- Born: January 11, 1937 Kentucky, U.S.
- Died: June 10, 2022 (aged 85)
- Education: Western Kentucky University, Vanderbilt University
- Known for: Science program administration Earth Observing System U.S. Global Change Research Program
- Awards: Presidential Rank Award NASA Exceptional Scientific Achievement Medal William T. Pecora Award
- Scientific career
- Fields: Spectroscopy Earth science Remote Sensing
- Workplaces: Naval Research Laboratory National Aeronautics and Space Administration

= Shelby G. Tilford =

American scientist (1937–2022)

Shelby G. Tilford (January 11, 1937 – June 10, 2022) was an American atmospheric spectroscopist, Earth scientist, and science program administrator. He retired in 1994 after a long career with the National Aeronautics and Space Administration, most recently serving as the Acting Associate Administrator of NASA's Office of Mission to Planet Earth. He is recognized as one of the main initiators of the Earth system science concept and NASA's Mission to Planet Earth program, which represented NASA's contribution to the U.S. Global Change Research Program (USGCRP).

== Education ==
Tilford majored in chemistry, math and physics at Western Kentucky University, and went on to graduate school at Vanderbilt University where he completed a PhD thesis on spectra of dinitrogen substituted benzene rings.

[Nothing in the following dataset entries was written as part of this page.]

(** ** The remaining functions of the source *)

Definition ByteSize (h : Histogram) : Z :=
  6 * 8 + 5 * 4 + Z.of_nat (length (counts h)) * 8.

Definition medianEquivalentValue (h : Histogram) (v : Z) : Z :=
  wrap64 (lowestEquivalentValue h v
          + Z.shiftr (sizeOfEquivalentValueRange h v) 1).

(** The sum of [Mean] is an [int64]; the quotient is the binary64
    division. *)
Fixpoint Mean_loop (fuel : nat) (h : Histogram) (total : Z) : M iterator Z :=
  match fuel with
  | O => fun _ => None
  | S fuel' =>
      let* more := iterator_next h in
      if more : bool then
        fun i =>
          Mean_loop fuel' h
            (if countAtIdx i =? 0 then total
             else wrap64 (total
                          + wrap64 (countAtIdx i
                                    * medianEquivalentValue h (valueFromIdx i))))
            i
      else ret total
  end.

Definition Mean (h : Histogram) : option float :=
  match Mean_loop (walk_fuel h) h 0 new_iterator with
  | Some (total, _) =>
      Some (PrimFloat.div (F64.of_int64 total) (F64.of_int64 (totalCount h)))
  | None => None
  end.

(** Each operation of [StdDev] is rounded on its own, as on amd64;
    [math.Sqrt] is the correctly rounded square root. *)
Fixpoint StdDev_loop (fuel : nat) (h : Histogram) (mean geometricDevTotal : float)
  : M iterator float :=
  match fuel with
  | O => fun _ => None
  | S fuel' =>
      let* more := iterator_next h in
      if more : bool then
        fun i =>
          StdDev_loop fuel' h mean
            (if countAtIdx i =? 0 then geometricDevTotal
             else
               let dev :=
                 PrimFloat.sub
                   (F64.of_int64 (medianEquivalentValue h (valueFromIdx i)))
                   mean in
               PrimFloat.add geometricDevTotal
                 (PrimFloat.mul (PrimFloat.mul dev dev)
                    (F64.of_int64 (countAtIdx i))))
            i
      else ret geometricDevTotal
  end.

Definition StdDev (h : Histogram) : option float :=
  match Mean h with
  | None => None
  | Some mean =>
      match StdDev_loop (walk_fuel h) h mean 0%float new_iterator with
      | Some (geometricDevTotal, _) =>
          Some (PrimFloat.sqrt
                  (PrimFloat.div geometricDevTotal
                     (F64.of_int64 (totalCount h))))
      | None => None
      end
  end.

(** * Properties *)

(** The definitions above are unfolded by hand in the proofs. *)
Global Arguments wrap : simpl never.
Global Arguments wrap32 : simpl never.
Global Arguments wrap64 : simpl never.
Global Arguments shl64 : simpl never.
Global Arguments shl32 : simpl never.
Global Arguments shr64 : simpl never.
Global Arguments bitLen : simpl never.
Global Arguments power : simpl never.
Global Arguments getBucketIndex : simpl never.
Global Arguments getSubBucketIdx : simpl never.
Global Arguments countsIndex : simpl never.
Global Arguments countsIndexFor : simpl never.
Global Arguments valueFromIndex : simpl never.
Global Arguments sizeOfEquivalentValueRange : simpl never.
Global Arguments lowestEquivalentValue : simpl never.
Global Arguments nextNonEquivalentValue : simpl never.
Global Arguments highestEquivalentValue : simpl never.
Global Arguments getCountAtIndex : simpl never.
Global Arguments RecordValues : simpl never.
Global Arguments RecordValue : simpl never.
Global Arguments iterator_next : simpl never.
Global Arguments rIterator_next : simpl never.
Global Arguments walk_fuel : simpl never.
Global Arguments countAtPercentile : simpl never.
Global Arguments bucketsNeeded_loop : simpl never.
Global Arguments medianEquivalentValue : simpl never.
Global Arguments F64.of_int64 : simpl never.
Global Arguments F64.to_int64 : simpl never.
Global Arguments PrimFloat.div : simpl never.
Global Arguments PrimFloat.mul : simpl never.
Global Arguments PrimFloat.add : simpl never.
Global Arguments PrimFloat.sub : simpl never.
Global Arguments PrimFloat.sqrt : simpl never.

(** ** Wrap-around arithmetic *)

Lemma wrap_range (w z : Z) : 0 < w -> - 2 ^ (w - 1) <= wrap w z < 2 ^ (w - 1).
Proof.
  intros Hw. unfold wrap.
  assert (E : 2 ^ w = 2 * 2 ^ (w - 1)).
  { replace w with (Z.succ (w - 1)) at 1 by lia. rewrite Z.pow_succ_r; lia. }
  pose proof (Z.mod_pos_bound (z + 2 ^ (w - 1)) (2 ^ w)) as B.
  assert (0 < 2 ^ (w - 1)) by (apply Z.pow_pos_nonneg; lia). lia.
Qed.

Lemma wrap_id (w z : Z) :
  0 < w -> - 2 ^ (w - 1) <= z < 2 ^ (w - 1) -> wrap w z = z.
Proof.
  intros Hw Hz. unfold wrap.
  assert (E : 2 ^ w = 2 * 2 ^ (w - 1)).
  { replace w with (Z.succ (w - 1)) at 1 by lia. rewrite Z.pow_succ_r; lia. }
  rewrite Z.mod_small; lia.
Qed.

Lemma wrap_add_l (w a b : Z) : 0 < w -> wrap w (wrap w a + b) = wrap w (a + b).
Proof.
  intros Hw. unfold wrap. f_equal.
  assert (0 < 2 ^ w) by (apply Z.pow_pos_nonneg; lia).
  replace ((a + 2 ^ (w - 1)) mod 2 ^ w - 2 ^ (w - 1) + b + 2 ^ (w - 1))
    with ((a + 2 ^ (w - 1)) mod 2 ^ w + b) by lia.
  rewrite Zplus_mod_idemp_l. f_equal. lia.
Qed.

Lemma wrap_add_r (w a b : Z) : 0 < w -> wrap w (a + wrap w b) = wrap w (a + b).
Proof. intros. rewrite Z.add_comm, wrap_add_l, Z.add_comm; auto. Qed.

Lemma wrap64_id (z : Z) : in64 z -> wrap64 z = z.
Proof. intros H. apply wrap_id; [lia | exact H]. Qed.

Lemma wrap32_id (z : Z) : in32 z -> wrap32 z = z.
Proof. intros H. apply wrap_id; [lia | exact H]. Qed.

Lemma wrap64_in64 (z : Z) : in64 (wrap64 z).
Proof. apply (wrap_range 64). lia. Qed.

Lemma wrap32_in32 (z : Z) : in32 (wrap32 z).
Proof. apply (wrap_range 32). lia. Qed.

Lemma wrap64_add_l (a b : Z) : wrap64 (wrap64 a + b) = wrap64 (a + b).
Proof. apply wrap_add_l. lia. Qed.

Lemma wrap64_add_r (a b : Z) : wrap64 (a + wrap64 b) = wrap64 (a + b).
Proof. apply wrap_add_r. lia. Qed.

(** ** State of a histogram: what recording leaves alone *)

Definition same_geometry (h h' : Histogram) : Prop :=
  lowestTrackableValue h' = lowestTrackableValue h /\
  highestTrackableValue h' = highestTrackableValue h /\
  unitMagnitude h' = unitMagnitude h /\
  significantFigures h' = significantFigures h /\
  subBucketHalfCountMagnitude h' = subBucketHalfCountMagnitude h /\
  subBucketHalfCount h' = subBucketHalfCount h /\
  subBucketMask h' = subBucketMask h /\
  subBucketCount h' = subBucketCount h /\
  bucketCount h' = bucketCount h /\
  countsLen h' = countsLen h /\
  length (counts h') = length (counts h).

Lemma same_geometry_refl (h : Histogram) : same_geometry h h.
Proof. unfold same_geometry. tauto. Qed.

Lemma same_geometry_trans (h1 h2 h3 : Histogram) :
  same_geometry h1 h2 -> same_geometry h2 h3 -> same_geometry h1 h3.
Proof. unfold same_geometry. intuition congruence. Qed.

Lemma same_geometry_set_counts (h : Histogram) (t : Z) (cs : list Z) :
  length cs = length (counts h) -> same_geometry h (set_counts h t cs).
Proof. unfold same_geometry. simpl. tauto. Qed.

(** The outcome of [RecordValues], case by case. *)
Lemma RecordValues_cases (h : Histogram) (v n : Z) :
  let idx := countsIndexFor h v in
  (( idx < 0 \/ countsLen h <= idx) /\
   RecordValues v n h = Some (Some (ErrTooLarge v), h))
  \/ (0 <= idx < countsLen h /\ counts h !! Z.to_nat idx = None /\
      RecordValues v n h = None)
  \/ (exists c, 0 <= idx < countsLen h /\ counts h !! Z.to_nat idx = Some c /\
      RecordValues v n h =
        Some (None, set_counts h (wrap64 (totalCount h + n))
                      (<[Z.to_nat idx := wrap64 (c + n)]> (counts h)))).
Proof.
  intros idx. unfold RecordValues. fold idx.
  destruct (idx <? 0) eqn:E1; simpl.
  { left. split; [left; lia | reflexivity]. }
  destruct (countsLen h <=? idx) eqn:E2.
  { left. split; [right; lia | reflexivity]. }
  right. destruct (counts h !! Z.to_nat idx) as [c|] eqn:E3.
  - right. exists c. repeat split; try lia.
  - left. repeat split; lia.
Qed.

Lemma RecordValues_same_geometry (h h' : Histogram) (v n : Z) (e : option error) :
  RecordValues v n h = Some (e, h') -> same_geometry h h'.
Proof.
  intros H. destruct (RecordValues_cases h v n) as [[_ E]|[[_ [_ E]]|[c [_ [_ E]]]]];
    rewrite E in H; inversion H; subst.
  - apply same_geometry_refl.
  - apply same_geometry_set_counts. apply length_insert.
Qed.

(** A histogram to run the definitions on: [New 1 1000 1], which has
    7 buckets of 32 sub-buckets and 128 counters. *)
Definition empty_histogram : Histogram :=
  mkHistogram 0 0 0 0 0 0 0 0 0 0 0 [].

Definition sample_histogram : Histogram :=
  Eval vm_compute in default empty_histogram (New 1 1000 1).

(** ** C3: [RecordValues] rejects without a trace, or increments *)

(** C3.  Let [idx] be the counts index computed for [v] in a histogram
    whose slice has its declared length [countsLen].  If [idx] is
    outside [[0, countsLen)], [RecordValues v n] returns the error and
    the histogram it leaves is the one it found.  Otherwise it returns
    no error, the counter at [idx] has grown by [n], every other
    counter is as before, [totalCount] has grown by [n] (both in
    [int64] arithmetic), and the geometry is untouched. *)
Theorem RecordValues_rejects_or_increments (h : Histogram) (v n : Z) :
  length (counts h) = Z.to_nat (countsLen h) ->
  let idx := countsIndexFor h v in
  (idx < 0 \/ countsLen h <= idx ->
     RecordValues v n h = Some (Some (ErrTooLarge v), h))
  /\ (0 <= idx < countsLen h ->
      exists c h',
        counts h !! Z.to_nat idx = Some c
        /\ RecordValues v n h = Some (None, h')
        /\ counts h' !! Z.to_nat idx = Some (wrap64 (c + n))
        /\ (forall j : nat, j <> Z.to_nat idx -> counts h' !! j = counts h !! j)
        /\ totalCount h' = wrap64 (totalCount h + n)
        /\ same_geometry h h').
Proof.
  intros Hlen idx.
  destruct (RecordValues_cases h v n) as [[Hi E]|[[Hi [Hn E]]|[c [Hi [Hc E]]]]];
    fold idx in Hi.
  - split; [intros _; exact E | intros; lia].
  - exfalso. fold idx in Hn. apply lookup_ge_None in Hn. lia.
  - fold idx in Hc, E. split; [intros; lia | intros _].
    eexists c, _. split; [exact Hc|]. split; [exact E|]. simpl.
    assert (Hlt : (Z.to_nat idx < length (counts h))%nat)
      by (apply lookup_lt_is_Some; eauto).
    split; [apply list_lookup_insert_eq; exact Hlt|].
    split; [intros j Hj; apply list_lookup_insert_ne; congruence|].
    split; [reflexivity|].
    apply same_geometry_set_counts, length_insert.
Qed.

Lemma RecordValues_rejects_or_increments_witness :
  length (counts sample_histogram) = Z.to_nat (countsLen sample_histogram)
  /\ (exists h', RecordValues 5 3 sample_histogram = Some (None, h')
                 /\ counts h' !! 5%nat = Some 3 /\ totalCount h' = 3)
  /\ RecordValues 5000 3 sample_histogram
     = Some (Some (ErrTooLarge 5000), sample_histogram).
Proof.
  assert (L : length (counts sample_histogram)
              = Z.to_nat (countsLen sample_histogram)) by reflexivity.
  split; [exact L|]. split.
  - destruct (RecordValues_rejects_or_increments sample_histogram 5 3 L)
      as [_ H].
    destruct H as (c & h' & Hc & E & Hi & _ & Ht & _);
      [vm_compute; split; [discriminate | reflexivity]|].
    exists h'. split; [exact E|].
    vm_compute in Hc. inversion Hc; subst c. split; [exact Hi | exact Ht].
  - apply (RecordValues_rejects_or_increments sample_histogram 5000 3 L).
    right. vm_compute. discriminate.
Defined.

(** ** C7: [RecordCorrectedValue] against its description *)

(** The values that the description of [RecordCorrectedValue] names:
    [v - expectedInterval], [v - 2*expectedInterval], and so on, down
    to but not below [expectedInterval]. *)
Definition backfill_values (v expectedInterval : Z) : list Z :=
  (fun k => v - k * expectedInterval) <$> seqZ 1 (v / expectedInterval - 1).

(** One occurrence of each value in turn, stopping at the first failure
    with the earlier recordings kept. *)
Fixpoint record_each (vs : list Z) : M Histogram (option error) :=
  match vs with
  | [] => ret None
  | x :: rest =>
      let* err := RecordValue x in
      match err with
      | Some e => ret (Some e)
      | None => record_each rest
      end
  end.

Definition RecordCorrectedValue_described (v expectedInterval : Z)
  : M Histogram (option error) :=
  let* err := RecordValue v in
  match err with
  | Some e => ret (Some e)
  | None =>
      if (0 <? expectedInterval) && (expectedInterval <? v)
      then record_each (backfill_values v expectedInterval)
      else ret None
  end.

Lemma backfill_values_elem (v ei x : Z) :
  0 < ei ->
  x ∈ backfill_values v ei <-> exists k, 1 <= k /\ x = v - k * ei /\ ei <= x.
Proof.
  intros Hei. unfold backfill_values. rewrite list_elem_of_fmap.
  pose proof (Z.mul_div_le v ei Hei) as D1.
  pose proof (Z.mul_succ_div_gt v ei Hei) as D2.
  split.
  - intros (k & -> & Hk). apply elem_of_seqZ in Hk.
    exists k. split; [lia|]. split; [reflexivity|]. nia.
  - intros (k & Hk & -> & Hx). exists k. split; [reflexivity|].
    apply elem_of_seqZ. split; [lia|].
    assert (k + 1 <= v / ei) by (apply Z.div_le_lower_bound; lia). lia.
Qed.

Lemma RecordCorrectedValue_loop_described (v ei : Z) :
  0 < ei -> in64 ei -> in64 v ->
  forall (n : nat) (k : Z) (fuel : nat) (h : Histogram),
    1 <= k -> v / ei = k + Z.of_nat n -> (n < fuel)%nat ->
    RecordCorrectedValue_loop fuel ei (v - k * ei) h
    = record_each ((fun j => v - j * ei) <$> seqZ k (Z.of_nat n)) h.
Proof.
  intros Hei Iei Iv.
  pose proof (Z.mul_div_le v ei Hei) as D1.
  pose proof (Z.mul_succ_div_gt v ei Hei) as D2.
  induction n as [|n IH]; intros k fuel h Hk Hdiv Hfuel.
  - destruct fuel as [|fuel]; [lia|].
    rewrite seqZ_nil by lia. simpl.
    destruct (ei <=? v - k * ei) eqn:E; [|reflexivity].
    apply Z.leb_le in E. nia.
  - destruct fuel as [|fuel]; [lia|].
    rewrite seqZ_cons by lia. simpl.
    assert (ei <= v - k * ei) by nia.
    destruct (ei <=? v - k * ei) eqn:E; [|apply Z.leb_gt in E; lia].
    unfold bind. destruct (RecordValue (v - k * ei) h) as [[[e|] h']|];
      try reflexivity.
    assert (W : wrap64 (v - k * ei - ei) = v - Z.succ k * ei).
    { unfold in64 in *. rewrite wrap64_id; [lia|]. unfold in64. nia. }
    rewrite W. replace (Z.pred (Z.of_nat (S n))) with (Z.of_nat n) by lia.
    apply IH; lia.
Qed.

He then moved to the Naval Research Laboratory (NRL) in Washington, DC where he conducted research on spectral lines of atmospheric molecules in the region above 1000 angstroms.

== Career ==
In 1976 Tilford went to NASA Headquarters as a detailee in the Solar Physics program, which led to a position as head of NASA's newly established Upper Atmosphere Research Program (UARP). An important science issue for the UARP was to understand the nature and causes of atmospheric ozone depletion and the impact of chlorofluorocarbons (CFCs). After several years, CFCs were eventually banned on a global scale (see Montreal Protocol).
By late 1978, NASA had consolidated all its Earth science research observation components, including atmosphere, oceans, land, solar-terrestrial physics, and the aircraft observations into an integrated Earth Science Division in the Office of Space Science, under Tilford's purview.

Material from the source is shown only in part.